Beberapa menit kemudian, akhirnya kami sampai di Curug Cibereum. Terlihat ada beberapa kelompok yang sudah sampai di tujuan lebih awal daripada kami. Kami sampai di Curug Cibereum tepat sholat Dzuhur karena, beberapa orang di kelompok tersebut sedang sholat yang beralaskan matras.

Kami pun langsung mengambil posisi dekat Curug. Saya langsung terduduk di salah satu batu yang ada. Mengatur nafas. Perjalanan dari bawah ke Curug Cibereum bagi saya sungguh melelahkan, apalagi saya sudah lama tidak mendaki (gak ampe puncak hanya sebatas curug =__=") + kondisi saya yang lemah karena asthma yang tidak terlalu akut.

Dalam posisi duduk, inilah yang terlihat oleh saya.

Bendera Merah Putih tetap berkibar

Tapi keringat yang berucucuran dan nafas yang tidak berarturan, semuanya terbayar ketika melihat Curug Cibereum.

Beberapa teman PA meminta saya untuk memotret mereka dengan syal kebanggan mereka yang bertuliskan SALAM RISGABO beserta lambangnya.

Salam Risgabo

Tanpa basa basi, beberapa orang langsung nyebur. Sedangkan yang tidak nyebur menyantap makan siang masing-masing.

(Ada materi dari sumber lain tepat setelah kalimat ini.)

(* ===== verification/InteropFacts.v ===== *)
(** * The invariants of the interoperability stores

    What an append does, that every operation keeps a verified chain whose commands name its
    facts, and that the quota's usage is the sum of its reservations.  How a peer's history may
    continue and where an active entry comes from, what an accepted token says about the cache,
    and the circuit as an automaton per peer. *)

From S2P Require Import Prelude PyJson PyTime PyText PyFloat PyModel PyDigest Domain InteropText InteropData InteropTrust InteropLedger.

Section ledger.
Context {HDigest : Digest} {HLaws : DigestLaws}.

(** ** One append *)

Definition fresh_append (operation_id : string) (ft : InteroperabilityFactType) (c actor peer : string)
    (p : payload) (at_ : datetime) (proj : option InvocationProjection) (l : interop_ledger)
    (f : InteroperabilityFact) (l' : interop_ledger) : Prop :=
  il_commands l !! c = None ∧
  build_interop_fact operation_id (op_facts l operation_id) ft c actor peer p at_ = Ok f ∧
  (∀ new, proj = Some new → ip_version new = expected_version (op_projection l operation_id)) ∧
  ∃ d, digest_value (JObj p) = Ok d ∧ l' = interop_commit operation_id c d f proj l.

Definition repeated_append (operation_id c : string) (p : payload) (proj : option InvocationProjection)
    (l : interop_ledger) (f : InteroperabilityFact) : Prop :=
  ∃ d, digest_value (JObj p) = Ok d ∧ il_commands l !! c = Some (operation_id, d) ∧
  (∀ new, proj = Some new →
     ∃ current, op_projection l operation_id = Some current ∧ ip_version new = ip_version current + 1) ∧
  f ∈ op_facts l operation_id ∧ if_command_ref f = c.

Lemma interop_append_run operation_id ft c actor peer p at_ proj l r l' :
  interop_append operation_id ft c actor peer p at_ proj l = (r, l') →
  match r with
  | Raise _ => l' = l
  | Ok f => fresh_append operation_id ft c actor peer p at_ proj l f l'
            ∨ (l' = l ∧ repeated_append operation_id c p proj l f)
  end.
Proof.
  unfold interop_append. intros H. bind_step H. unfold lift in H at 1.
  destruct (reject_raw_ledger_payload p) as [[]|e]; [|by simplify_eq].
  bind_step H. unfold lift in H at 1. destruct (digest_value (JObj p)) as [d|e] eqn:Hd; [|by simplify_eq].
  bind_step H. unfold get in H at 1. destruct (il_commands l !! c) as [prior|] eqn:Hc.
  - bind_step H. unfold lift in H at 1. destruct (raise_if _ _ _) as [[]|e] eqn:Hp; [|by simplify_eq].
    apply raise_if_ok in Hp. py_bool. subst prior.
    bind_step H. unfold lift in H at 1.
    assert (Hv : ∀ e, match proj with
      | Some new => raise_if match op_projection l operation_id with
                             | Some c0 => negb (ip_version new =? ip_version c0 + 1) | None => true end
                     ConcurrencyConflict "duplicate interoperability claim is stale"
      | None => Ok () end = Ok e → ∀ new, proj = Some new →
      ∃ current, op_projection l operation_id = Some current ∧ ip_version new = ip_version current + 1).
    { intros e He new ->. apply raise_if_ok in He. destruct (op_projection l operation_id); [|done].
      py_bool. eauto. }
    destruct (match proj with Some _ => _ | None => _ end) as [[]|e]; [|by simplify_eq].
    unfold lift, of_option in H. destruct (head _) as [f|] eqn:Hf; [|by injection H as <- <-].
    injection H as <- <-. right. split; [done|]. exists d. split_and!; [done|done|by apply (Hv tt)|..].
    all: destruct (List.filter _ _) as [|x xs] eqn:Hx; [done|]; injection Hf as ->.
    all: assert (Hin : In f (f :: xs)) by (by left); rewrite <- Hx in Hin; apply filter_In in Hin as [Hin Hb].
    + by apply list_elem_of_In.
    + by py_bool.
  - bind_step H. unfold lift in H at 1. destruct (build_interop_fact _ _ _ _ _ _ _ _) as [f|e] eqn:Hf; [|by simplify_eq].
    bind_step H. unfold lift in H at 1.
    assert (Hv : ∀ e, match proj with
      | Some new => raise_if (negb (ip_version new =? expected_version (op_projection l operation_id)))
                     ConcurrencyConflict "interoperability projection version is stale"
      | None => Ok () end = Ok e → ∀ new, proj = Some new →
      ip_version new = expected_version (op_projection l operation_id)).
    { intros e He new ->. apply raise_if_ok in He. by py_bool. }
    destruct (match proj with Some _ => _ | None => _ end) as [[]|e]; [|by simplify_eq].
    cbn in H. injection H as <- <-. left. split_and!; [done|done|by apply (Hv tt)|]. by exists d.
Qed.

(** ** A fact as built *)

Definition interop_fact (operation_id : string) (facts : list InteroperabilityFact)
    (ft : InteroperabilityFactType) (c actor peer : string) (p : payload) (at_ : datetime) (digest : string)
    : InteroperabilityFact :=
  {| if_fact_id := "interop-fact-" +:+ operation_id +:+ "-" +:+ str_of_int (zlen facts + 1);
     if_operation_id := operation_id; if_sequence := zlen facts + 1; if_fact_type := ft; if_command_ref := c;
     if_actor_ref := actor; if_peer_id := peer; if_payload := p; if_previous_digest := chain_head facts;
     if_fact_digest := digest; if_recorded_at := at_ |}.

Di lokasi ini terdapat 3 curug.
Curug pertama

Curug kedua

Sedangkan curug ketiga tidak saya abadikan karena, saya baru mengetahui ada curug ketiga ketika dalam perjalanan pulang. =___="

Kabut mulai turun

Kabut tipis pun mulai turun menyentuh pepohonan dan tanah dataran tinggi. Hal ini menjadi pertanda kami untuk turun dan pulang. Bagi saya kabut ini = pertanda akan turunnya hujan.

Let's Go Home

Melewati Jembatan Kayu Lagi

Semakin siang kawasan Curug Cibereum semakin dipadati oleh para wisatawan domestik. Saat kami turun hanya beberapa meter sudah berjumpa dengan masyarakat yang berjalan menuju Curug Cibereum. Ada yang bersama keluarganya, kelompok / komunitas, pacarnya, bahkan anak-anak SMP yang baru pulang sekolah.

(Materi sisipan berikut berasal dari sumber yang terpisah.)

(* ===== verification/InteropFixtures.v ===== *)
(** * A concrete peer to evaluate

    A reviewed A2A peer, a capability, a message, an artifact that carries every pin, and the
    answers the witnesses give the gateway's threads.  Then runs on which the layer falls short:
    each lemma evaluates a run that the documents, or the code's own intent, rule out. *)

From S2P Require Import Prelude PyJson PyTime PyText PyFloat PyModel PyProg Domain Durability Fixtures InteropText InteropData InteropTrust InteropLedger InteropGateway.

Definition digest_of (c : ascii) : string := str_repeat 64 c.
Definition in_an_hour : datetime := demo_time + hours 1.

Definition demo_principal : PrincipalContract :=
  {| pn_principal_ref := "principal-1"; pn_kind := K_workload; pn_issuer_digest := digest_of "1";
     pn_audience := "aegis"; pn_scopes := ["interop.invoke"]; pn_tenant_ref := "tenant-a";
     pn_purpose := "incident-response"; pn_proof_digest := digest_of "2"; pn_authenticated_at := demo_time;
     pn_expires_at := in_an_hour |}.

Definition demo_capability : CapabilityContract :=
  {| cp_capability_id := "investigate-1"; cp_protocol := PK_A2A; cp_operation := CO_INVESTIGATE;
     cp_resource_kind := "incident"; cp_risk := RLow; cp_input_schema_digest := digest_of "3";
     cp_output_schema_digest := digest_of "4"; cp_maximum_input_bytes := 4096;
     cp_maximum_output_bytes := 4096 |}.

(** The entry an operator registers *)
Definition demo_entry : TrustEntry :=
  {| te_peer_id := "peer-1"; te_protocol := PK_A2A; te_owner_ref := "owner-1";
     te_environment := EN_production; te_trust_tier := TT_PARTNER; te_status := TS_PENDING_REVIEW;
     te_revision := 1; te_expires_at := demo_time + hours 24; te_review_after := demo_time + hours 12;
     te_card_digest := Some (digest_of "5"); te_schema_digest := digest_of "6";
     te_certificate_digest := Some (digest_of "7"); te_key_digest := Some (digest_of "8");
     te_allowed_classifications := [DC_INTERNAL]; te_allowed_risks := [RLow];
     te_allowed_capabilities := ["investigate-1"]; te_allowed_transports := [TK_GRPC];
     te_egress_origins := ["https://peer.example:8443"]; te_maximum_request_bytes := 4096;
     te_maximum_response_bytes := 16384; te_maximum_requests_per_minute := 10;
     te_maximum_cost_units_per_hour := 10; te_change_digest := digest_of "9"; te_reviewed_by := [];
     te_reviewed_at := None |}.

Example demo_entry_ok : new_TrustEntry demo_entry = Ok demo_entry.
Proof. vm_compute. reflexivity. Qed.

Definition demo_trust : list trust_op :=
  [Register demo_entry; Review "peer-1" 1 "operator-1" demo_time "TRUST peer-1"].

Section demo.
#[local] Existing Instance demo_digest.

Definition demo_registry : registry := run_trust demo_trust ∅.

Definition text_part (id text : string) : MessagePart :=
  {| mp_part_id := id; mp_kind := PT_text; mp_media_type := "text/plain"; mp_text := Some text;
     mp_data := None; mp_resource_ref := None; mp_content_digest := json_digest (JStr text);
     mp_redacted := false |}.

Example text_part_ok : new_MessagePart (text_part "part-1" "hello") = Ok (text_part "part-1" "hello").
Proof. vm_compute. reflexivity. Qed.

Definition demo_message : MessageContract :=
  {| mg_message_id := "message-1"; mg_role := RO_user; mg_parts := [text_part "part-1" "hello"];
     mg_citations := []; mg_created_at := demo_time |}.

Definition demo_invoke (operation : string) : invoke_args :=
  {| iv_principal := demo_principal; iv_capability := demo_capability; iv_peer_id := "peer-1";
     iv_message := demo_message; iv_operation_id := operation; iv_command_ref := "command-" +:+ operation;
     iv_idempotency_key := "key-1"; iv_tenant_ref := "tenant-a"; iv_classification := DC_INTERNAL;
     iv_cost_units := 2; iv_timeout_seconds := float_of_int 30 |}.

Definition artifact_with (parts : list MessagePart) (operation digest : string) : ArtifactContract :=
  {| af_artifact_id := "artifact-1"; af_task_id := "interop-task-" +:+ operation;
     af_kind := AK_status_report; af_parts := parts; af_citations := [];
     af_producer_peer_id := "peer-1"; af_card_digest := digest_of "5";
     af_capability_digest := json_digest (capability_json demo_capability); af_artifact_digest := digest;
     af_created_at := demo_time |}.

(** The artifact with its own digest *)
Definition artifact_of (parts : list MessagePart) (operation : string) : ArtifactContract :=
  artifact_with parts operation (json_digest (JObj (artifact_members (artifact_with parts operation "")))).

Definition demo_artifact (operation : string) : ArtifactContract :=
  artifact_of [text_part "part-2" "all clear"] operation.

Example demo_artifact_ok : new_ArtifactContract (demo_artifact "op-1") = Ok (demo_artifact "op-1").
Proof. vm_compute. reflexivity. Qed.

Definition status_of (state : TaskState) : StatusContract :=
  {| st_state := state; st_progress_percent := 100; st_sequence := 1; st_retry_after_seconds := None;
     st_status_digest := digest_of "a"; st_occurred_at := demo_time |}.

Definition demo_allow : PolicyContract :=
  {| po_policy_id := "policy-1"; po_revision := 1; po_decision := PD_allow;
     po_capability_id := "investigate-1"; po_principal_ref := "principal-1"; po_peer_id := "peer-1";
     po_purpose := "incident-response"; po_risk := RLow; po_maximum_cost_units := 5;
     po_reason_code := "allowed"; po_policy_digest := digest_of "b" |}.

(** The peer answers with [result] and observes and cancels as told. *)
Definition answers_with (result observation : res peer_result) (cancellation : res StatusContract) : answers :=
  {| an_now := demo_time; an_clock := f_zero; an_cancelled := false; an_policy := λ _ _ _ _, Ok demo_allow;
     an_invoke := λ _ _ _, result; an_reconcile := λ _ _, observation; an_cancel := λ _ _, cancellation |}.

Definition demo_answers : answers :=
  answers_with (Ok (status_of TA_COMPLETED, [demo_artifact "op-1"]))
    (Ok (status_of TA_COMPLETED, [])) (Ok (status_of TA_CANCELLED)).

Definition demo_quota : invocation_quota :=
  {| iq_request_limit := 2; iq_cost_limit := 10; iq_usage := ∅; iq_reservations := ∅ |}.

Definition demo_circuit : circuit_breaker :=
  {| cb_failure_threshold := 3; cb_cooldown_seconds := float_of_int 30; cb_failures := ∅; cb_opened_at := ∅ |}.

Definition demo_start : interop_world := interop_start demo_registry demo_quota demo_circuit.

(** [n] steps of thread [i] with the same answers *)
Definition steps (i n : nat) (e : answers) : list turn := replicate n (Step i e).

Definition demo_call : gateway_call := InvokeCall (demo_invoke "op-1").
(** Two calls for one operation; the second runs while the first is under way. *)
Definition demo_turns : list turn := steps 0 10 demo_answers ++ steps 1 20 demo_answers ++ steps 0 20 demo_answers.
Definition demo_calls : list gateway_call := [demo_call; demo_call].

(** How a thread ended *)
Definition raised_of (p : prog interop_op exn InvocationResult) : option ExnKind :=
  match p with Throw x => Some (exn_kind x) | _ => None end.
Definition returned_of (p : prog interop_op exn InvocationResult) : option InvocationResult :=
  match p with Return r => Some r | _ => None end.

(** The state the ledger shows for an operation *)
Definition state_of (op : string) (w : interop_world) : option InvocationState :=
  ip_state <$> op_projection (iw_ledger w) op.

Definition sent_count (w : interop_world) : nat :=
  length (List.filter (λ ev, match ev.2 with Sent _ _ _ _ => true | _ => false end) (iw_log w)).
End demo.

(** Written out, so that the theorems apply to it as it is *)
Abbreviation demo_run :=
  (run_gateway demo_calls demo_turns (interop_start (run_trust demo_trust ∅) demo_quota demo_circuit)).

#[local] Existing Instance demo_digest.

Definition with_command (command_ref : string) (a : invoke_args) : invoke_args :=
  {| iv_principal := iv_principal a; iv_capability := iv_capability a; iv_peer_id := iv_peer_id a;
     iv_message := iv_message a; iv_operation_id := iv_operation_id a; iv_command_ref := command_ref;
     iv_idempotency_key := iv_idempotency_key a; iv_tenant_ref := iv_tenant_ref a;
     iv_classification := iv_classification a; iv_cost_units := iv_cost_units a;
     iv_timeout_seconds := iv_timeout_seconds a |}.

Definition with_cost (units : Z) (principal : PrincipalContract) (a : invoke_args) : invoke_args :=
  {| iv_principal := principal; iv_capability := iv_capability a; iv_peer_id := iv_peer_id a;
     iv_message := iv_message a; iv_operation_id := iv_operation_id a; iv_command_ref := iv_command_ref a;
     iv_idempotency_key := iv_idempotency_key a; iv_tenant_ref := iv_tenant_ref a;
     iv_classification := iv_classification a; iv_cost_units := units;
     iv_timeout_seconds := iv_timeout_seconds a |}.

(** How the threads ended, the state of the operation and the number of calls of the peer *)
Definition summary (s : list (prog interop_op exn InvocationResult) * interop_world)
    : list (option ExnKind * option TaskState) * option InvocationState * nat :=
  ((λ p, (raised_of p, (λ r, tk_state (ir_task r)) <$> returned_of p)) <$> s.1, state_of "op-1" s.2,
   sent_count s.2).

(** A peer that does not answer, and then observes and cancels as told *)
Definition silent (observation : res peer_result) (cancellation : res StatusContract) : answers :=
  answers_with (Raise (Exn TimeoutError "")) observation cancellation.
Definition silent_peer : answers :=
  silent (Ok (status_of TA_COMPLETED, [demo_artifact "op-2"])) (Ok (status_of TA_CANCELLED)).

Definition demo_reconcile : gateway_call :=
  ReconcileCall demo_principal "op-1" "reconcile-1" DC_INTERNAL (float_of_int 30).
Definition demo_cancel : gateway_call := CancelCall demo_principal "op-1" "cancel-1" (float_of_int 30).

(** A caller's command of 120 characters is accepted and claimed; with the suffix of its outcome it
    exceeds the 128 of an identifier.  The peer has been called, the outcome, success or ambiguity
    alike, cannot be recorded, and the operation stays claimed. *)
Lemma long_command_strands_invocation :
  let run e := summary (run_gateway [InvokeCall (with_command (str_repeat 120 "c") (demo_invoke "op-1"))]
                          (steps 0 30 e) demo_start) in
  run demo_answers = ([(Some ValidationError, None)], Some IV_CLAIMED, 1%nat) ∧
  run silent_peer = ([(Some ValidationError, None)], Some IV_CLAIMED, 1%nat).
Proof. vm_compute. split; reflexivity. Qed.

(** An artifact is checked as a document of its own; the digest of the result holds it two levels
    deeper.  A peer whose artifact nests to the limit passes every check, counts as a success of the
    circuit, and leaves the operation claimed. *)
Fixpoint nested (n : nat) : json := match n with O => JNull | S n => JList [nested n] end.

Definition deep_part : MessagePart :=
  {| mp_part_id := "part-3"; mp_kind := PT_data; mp_media_type := "application/json"; mp_text := None;
     mp_data := Some [("k", nested 8)]; mp_resource_ref := None;
     mp_content_digest := json_digest (JObj [("k", nested 8)]); mp_redacted := false |}.
Definition deep_artifact : ArtifactContract := artifact_of [deep_part] "op-1".

Lemma deep_artifact_strands_invocation :
  is_ok (new_MessagePart deep_part) = true ∧ is_ok (new_ArtifactContract deep_artifact) = true ∧
  summary (run_gateway [demo_call]
             (steps 0 30 (answers_with (Ok (status_of TA_COMPLETED, [deep_artifact])) (Raise (Exn TimeoutError ""))
                            (Raise (Exn TimeoutError "")))) demo_start)
  = ([(Some PayloadRejected, None)], Some IV_CLAIMED, 1%nat).
Proof. vm_compute. split_and!; reflexivity. Qed.

(** [reconcile] takes what the peer observes without the checks of [invoke]: here an artifact of
    another task. *)
Lemma reconcile_accepts_forged_artifacts :
  let s := run_gateway [demo_call; demo_reconcile] (steps 0 30 silent_peer ++ steps 1 30 silent_peer) demo_start in
  summary s = ([(Some ReconciliationRequired, None); (None, Some TA_COMPLETED)], Some IV_RECONCILED, 1%nat) ∧
  (λ r, af_task_id <$> ir_artifacts r) <$> (s.1 !! 1%nat ≫= returned_of) = Some ["interop-task-op-2"].
Proof. vm_compute. split; reflexivity. Qed.

(** A cancellation the peer did not confirm is tried again under its command: the repeated append
    leaves the projection where it is, the version of the confirmation is one too high, and the peer's
    confirmation is never recorded. *)
Lemma retried_cancel_is_not_recorded :
  summary (run_gateway [demo_call; demo_cancel; demo_cancel]
             (steps 0 10 silent_peer
              ++ steps 1 30 (silent (Raise (Exn TimeoutError "")) (Ok (status_of TA_WORKING)))
              ++ steps 2 30 silent_peer) demo_start)
  = ([(None, None); (Some ReconciliationRequired, None); (Some ConcurrencyConflict, None)],
     Some IV_CLAIMED, 0%nat).
Proof. vm_compute. reflexivity. Qed.

(** A peer revoked after its trust was checked is still called, and its result is accepted. *)
Lemma revoked_peer_result_is_accepted :
  let turns := steps 0 10 demo_answers ++ [Operator (Revoke "peer-1" 2 "operator-1" demo_time "REVOKE peer-1")] in
  let before := run_gateway [demo_call] turns demo_start in
  let after := run_gateway [demo_call] (turns ++ steps 0 20 demo_answers) demo_start in
  (sent_count before.2 = 0%nat ∧ te_status <$> _current (iw_registry before.2) "peer-1" = Some TS_REVOKED) ∧
  summary after = ([(None, Some TA_COMPLETED)], Some IV_SUCCEEDED, 1%nat).
Proof. vm_compute. split_and!; reflexivity. Qed.

(** A worker that stops after the call leaves the operation claimed: it is neither ambiguous, so
    [reconcile] refuses it, nor invoked again. *)
Lemma stopped_worker_is_not_reconciled :
  summary (run_gateway [demo_call; demo_reconcile; demo_call]
             (steps 0 11 demo_answers ++ steps 1 30 demo_answers ++ steps 2 30 demo_answers) demo_start)
  = ([(None, None); (Some PolicyDenied, None); (None, Some TA_WORKING)], Some IV_CLAIMED, 1%nat).
Proof. vm_compute. reflexivity. Qed.

(** The policy port's cost ceiling is not compared with the cost of the invocation. *)
Lemma policy_cost_ceiling_is_ignored :
  po_maximum_cost_units demo_allow = 5 ∧
  summary (run_gateway [InvokeCall (with_cost 9 demo_principal (demo_invoke "op-1"))] (steps 0 30 demo_answers) demo_start)
  = ([(None, Some TA_COMPLETED)], Some IV_SUCCEEDED, 1%nat).
Proof. vm_compute. split; reflexivity. Qed.

(** A principal whose proof has expired is only found out by the task's own validator, after the
    quota was spent. *)
Definition expired_principal : PrincipalContract :=
  {| pn_principal_ref := "principal-1"; pn_kind := K_workload; pn_issuer_digest := digest_of "1";
     pn_audience := "aegis"; pn_scopes := ["interop.invoke"]; pn_tenant_ref := "tenant-a";
     pn_purpose := "incident-response"; pn_proof_digest := digest_of "2";
     pn_authenticated_at := demo_time - hours 2; pn_expires_at := demo_time - hours 1 |}.

Lemma expired_principal_spends_quota :
  let s := run_gateway [InvokeCall (with_cost 2 expired_principal (demo_invoke "op-1"))] (steps 0 30 demo_answers) demo_start in
  summary s = ([(Some ValidationError, None)], None, 0%nat) ∧ usage (iw_quota s.2) "tenant-a" = (1, 2).
Proof. vm_compute. split; reflexivity. Qed.

(** Empty text and an empty object are passed over when a part's digest is checked: the right digest
    is refused, the digest of [null] accepted. *)
Definition empty_text_part (digest : string) : MessagePart :=
  {| mp_part_id := "part-4"; mp_kind := PT_text; mp_media_type := "text/plain"; mp_text := Some "";
     mp_data := None; mp_resource_ref := None; mp_content_digest := digest; mp_redacted := false |}.

Lemma empty_text_needs_null_digest :
  raised_kind (new_MessagePart (empty_text_part (json_digest (JStr "")))) = Some ValidationError ∧
  is_ok (new_MessagePart (empty_text_part (json_digest JNull))) = true.
Proof. vm_compute. split; reflexivity. Qed.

Saat turun, kami terpisah dalam 2 kelompok. Dan posisi saya berada di kelompok terakhir bersama 3 laki-laki (perempuan sendiri saya?! =__="). Sedang asyik-asyiknya berbincang-bincang, tiba-tiba sendal teman kami copot. Ia kaget dan agak bingung karena ia tidak membawa sendal cadangan (nih anak hobi naik gunung pake sendal jepit). Tapi beruntung sendalnya bisa diperbaiki kembali dan bisa digunakan.

Sampai di parkiran motor kami langsung pulang. Sampai di jalan raya, tiba-tiba hujan turun. Saat kami tetap jalan hujan mulai reda. Namun, teman saya yang memboncengi saya ingin berteduh. Katanya motornya tidak kuat kalau hujan. Namun saat saya amati, depan kami masih kering, dan kalau kami jalan pelan, hujan makin deras kembali. Otomatis saya langsung bilang untuk lanjut jalan. Karena kalau jalan setidaknya kita hanya kena gerimis.

Saat berada di Puncak, beberapa teman saya mematikan mesin motornya karena jalan yang menurun. Sedangkan motor teman yang di depan saya dan motor yang saya tumpangi tetap menyala.

Dalam perjalanan pulang menuju Bogor, adalah perjalanan yang tidak dapat saya lupakan. Bagaimana tidak, saat perjalanan pulang saya hampir kejepit 2 bisa yang berlawanan arah di tikungan... (saya cuma bisa diam saat itu dengan tampang syok sambil mendengarkan musik...), belum lagi hampir menabrak mobil dan orang. Tapi yang hampir kejepit 2 bis itu gak bisa saya lupakan... =___="

Saya dan temen saya yang di depan saya sampai di sekolah duluan. Beberapa teman yang di belakang saya datang telat sekali karena salah satu diantara mereka tertangkap polisi karena lampu motornya tidak dihidupkan. Saya di situ tertawa sedikit geli, karena selama perjalanan saya tidak memakai helm, hanya memakai tudung jaket dan tidak tertangkap polisi sama sekali :p

Setelah berkumpul semua di sekolah, kami pun berpamitan dan saling mengucapkan TERIMAKASIH dan SAMPAI JUMPA.... :) :D (^_^)/


My life is My Story is My Adventure

1 comment:

  1. Maaf sebelum nya jika saya mengomentari Postingan anda..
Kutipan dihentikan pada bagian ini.